● **ASSIGNMENT**
In the material below, repeat only the lines from the one that holds "- [Array.prototype.sort] is" through the final line, exactly as they stand.

● **RECORDS TO USE**
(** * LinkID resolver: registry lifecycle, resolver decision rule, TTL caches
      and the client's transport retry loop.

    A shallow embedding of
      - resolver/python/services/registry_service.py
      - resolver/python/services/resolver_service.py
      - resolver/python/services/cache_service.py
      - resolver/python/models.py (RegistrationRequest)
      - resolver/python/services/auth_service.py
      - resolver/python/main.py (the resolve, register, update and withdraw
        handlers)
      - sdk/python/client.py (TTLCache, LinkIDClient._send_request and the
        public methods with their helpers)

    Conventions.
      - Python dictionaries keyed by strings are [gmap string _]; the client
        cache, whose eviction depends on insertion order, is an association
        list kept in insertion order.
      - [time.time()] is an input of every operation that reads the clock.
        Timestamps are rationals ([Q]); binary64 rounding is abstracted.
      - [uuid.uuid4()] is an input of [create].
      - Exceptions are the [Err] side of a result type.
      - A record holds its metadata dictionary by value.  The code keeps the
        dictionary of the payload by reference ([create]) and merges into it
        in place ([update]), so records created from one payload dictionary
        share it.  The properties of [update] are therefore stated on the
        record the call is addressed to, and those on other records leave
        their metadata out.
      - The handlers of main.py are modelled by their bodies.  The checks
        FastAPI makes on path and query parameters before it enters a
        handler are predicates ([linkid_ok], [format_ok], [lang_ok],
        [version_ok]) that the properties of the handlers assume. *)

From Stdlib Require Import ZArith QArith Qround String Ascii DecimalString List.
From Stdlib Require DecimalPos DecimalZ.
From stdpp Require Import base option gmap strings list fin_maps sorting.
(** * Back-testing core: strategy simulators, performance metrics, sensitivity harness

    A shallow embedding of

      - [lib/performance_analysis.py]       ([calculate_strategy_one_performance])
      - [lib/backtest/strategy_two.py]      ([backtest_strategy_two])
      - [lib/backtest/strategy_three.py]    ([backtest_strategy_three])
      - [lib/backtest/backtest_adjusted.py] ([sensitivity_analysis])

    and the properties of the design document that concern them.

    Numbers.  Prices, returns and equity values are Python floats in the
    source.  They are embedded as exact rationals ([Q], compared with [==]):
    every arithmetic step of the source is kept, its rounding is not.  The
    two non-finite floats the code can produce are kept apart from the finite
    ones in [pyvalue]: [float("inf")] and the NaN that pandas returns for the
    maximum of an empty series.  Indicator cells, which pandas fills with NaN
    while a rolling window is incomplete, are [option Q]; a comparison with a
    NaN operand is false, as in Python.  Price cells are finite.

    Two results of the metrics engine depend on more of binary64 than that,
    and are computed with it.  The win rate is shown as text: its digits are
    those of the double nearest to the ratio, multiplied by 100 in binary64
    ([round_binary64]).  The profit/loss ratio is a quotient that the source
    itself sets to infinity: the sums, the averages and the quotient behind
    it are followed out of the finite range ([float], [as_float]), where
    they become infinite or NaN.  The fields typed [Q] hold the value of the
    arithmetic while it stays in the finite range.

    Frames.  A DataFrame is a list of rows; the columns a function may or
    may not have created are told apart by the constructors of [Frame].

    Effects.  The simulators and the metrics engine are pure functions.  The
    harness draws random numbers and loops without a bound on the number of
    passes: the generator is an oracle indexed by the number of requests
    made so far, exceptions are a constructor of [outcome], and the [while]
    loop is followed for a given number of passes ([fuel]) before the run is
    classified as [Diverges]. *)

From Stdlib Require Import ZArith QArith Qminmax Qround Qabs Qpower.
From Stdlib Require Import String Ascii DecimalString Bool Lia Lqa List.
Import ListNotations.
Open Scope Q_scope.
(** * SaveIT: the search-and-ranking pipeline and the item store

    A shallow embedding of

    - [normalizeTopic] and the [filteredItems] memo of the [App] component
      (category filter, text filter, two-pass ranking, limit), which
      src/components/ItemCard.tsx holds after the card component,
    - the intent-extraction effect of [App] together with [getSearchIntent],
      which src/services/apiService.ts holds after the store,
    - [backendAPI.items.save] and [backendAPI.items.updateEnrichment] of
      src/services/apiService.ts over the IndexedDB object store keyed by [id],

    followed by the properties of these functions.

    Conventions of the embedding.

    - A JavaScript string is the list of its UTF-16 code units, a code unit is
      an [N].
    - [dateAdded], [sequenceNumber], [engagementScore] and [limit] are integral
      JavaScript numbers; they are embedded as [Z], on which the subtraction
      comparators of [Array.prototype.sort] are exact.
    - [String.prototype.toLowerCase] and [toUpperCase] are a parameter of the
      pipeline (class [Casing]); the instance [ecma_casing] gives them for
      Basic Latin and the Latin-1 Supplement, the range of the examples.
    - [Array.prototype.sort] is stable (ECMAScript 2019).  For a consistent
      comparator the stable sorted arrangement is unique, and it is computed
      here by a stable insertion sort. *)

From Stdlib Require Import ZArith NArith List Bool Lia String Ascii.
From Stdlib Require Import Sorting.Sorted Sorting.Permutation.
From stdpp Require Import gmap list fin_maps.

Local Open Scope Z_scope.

● **OUTPUT OF THE TASK**
    - [Array.prototype.sort] is stable (ECMAScript 2019).  For a consistent
      comparator the stable sorted arrangement is unique, and it is computed
      here by a stable insertion sort. *)

From Stdlib Require Import ZArith NArith List Bool Lia String Ascii.
From Stdlib Require Import Sorting.Sorted Sorting.Permutation.
From stdpp Require Import gmap list fin_maps.

Local Open Scope Z_scope.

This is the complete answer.